甘い夢はもう見ない〜お見合い結婚から始まる両片想いの恋〜
「奥様、お部屋にお戻りの際は足元に充分お気をつけて。あ、なんならお送りしましょうか?」

朝の見送りにマンションのロータリーに下りた桜子を、戸部がソワソワと気にする。
妊娠5か月に入った3月の末に、二人は周囲の人にも妊娠を打ち明けていた。

いつものように左京を見送る桜子のお腹は、少しふっくらしてきて、赤ちゃんも元気に育っている。
既にママのような優しい表情を浮かべる桜子に、桜の花びらがひらひらと舞い落ちて美しく彩った。

「大丈夫ですよ、戸部さん。

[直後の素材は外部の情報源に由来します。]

Lemma written_entries_cons (page : string) (pages : list string) :
  written_entries store tag (page :: pages)
  = match written_tag store tag page with
    | Some new_tag => make_entry "url" page new_tag :: written_entries store tag pages
    | None => written_entries store tag pages
    end.
Proof.
  unfold written_entries. cbn [map List.filter].
  destruct (written_tag store tag page) as [new_tag|] eqn:Hwritten.
  - rewrite (written_entry_Some _ _ Hwritten).
    by rewrite bool_decide_eq_false_2 by apply make_entry_not_empty.
  - rewrite (written_entry_None _ Hwritten).
    by rewrite bool_decide_eq_true_2.
Qed.

Lemma upsert_entries_stored_tag (id : string) (pages : list string) :
  ∀ s,
    stored_tag (foldl (upsert "url") s (written_entries store tag pages)) id
    = match (if decide (id ∈ pages) then written_tag store tag id else None) with
      | Some new_tag => Some new_tag
      | None => stored_tag s id
      end.
Proof.
  induction pages as [|page pages IH]; intros s.
  - cbn. by rewrite decide_False by apply not_elem_of_nil.
  - rewrite written_entries_cons.
    destruct (decide (id = page)) as [<-|Hne].
    + rewrite (decide_True (P := id ∈ id :: pages)) by left.
      destruct (written_tag store tag id) as [new_tag|] eqn:Hwritten.
      * cbn [foldl]. rewrite IH, stored_tag_upsert by done.
        by destruct (decide (id ∈ pages)).
      * rewrite IH. by destruct (decide (id ∈ pages)).
    + assert ((if decide (id ∈ page :: pages) then written_tag store tag id else None)
              = (if decide (id ∈ pages) then written_tag store tag id else None)) as ->.
      { destruct (decide (id ∈ pages)) as [Hin|Hnot].
        - by rewrite decide_True by (by right).
        - rewrite decide_False; [done|]. intros [?|?]%elem_of_cons; done. }
      destruct (written_tag store tag page) as [new_tag|].
      * cbn [foldl]. rewrite IH.
        destruct (if decide (id ∈ pages) then _ else _); [done|].
        unfold stored_tag. by rewrite upsert_other.
      * by rewrite IH.
Qed.

Lemma upsert_entries_other (id : string) (pages : list string) :
  id ∉ pages →
  ∀ s, foldl (upsert "url") s (written_entries store tag pages) !! id = s !! id.
Proof.
  induction pages as [|page pages IH]; intros Hid s; [done|].
  apply not_elem_of_cons in Hid as [Hne Hid].
  rewrite written_entries_cons. destruct (written_tag store tag page) as [new_tag|].
  - cbn [foldl]. rewrite IH by done. by rewrite upsert_other.
  - by apply IH.
Qed.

一人で戻れますから」
「でも、大事な奥様と赤ちゃんになにかあったら……」

うろたえる戸部に、左京が「戸部、遅れる」と短く言うと、戸部は急いで運転席に回った。

「それじゃあ、桜子、行ってくる」
「はい、お気をつけて」
「桜子も、くれぐれも足元には気をつけて。家事はやらなくていいから、休んでろ。少しでもなにかあればいつでも連絡して。どこにいてもすぐに飛んで帰るし……」
「左京さん、遅れますよ?」
「ああ、そうだな」

桜子は、ふふっと笑ってお腹に手を当てる。

「パパに行ってらっしゃいしようね」

左京も頬を緩めて、桜子の手に自分の手を重ねた。

「行ってくる。ママとお留守番頼むな」

そう言うと左京は、さり気なく桜子の頬にチュッとキスをする。

「行ってきます」
「はい、行ってらっしゃい」

桜子は頬をほんのり赤らめて、左京を見送った。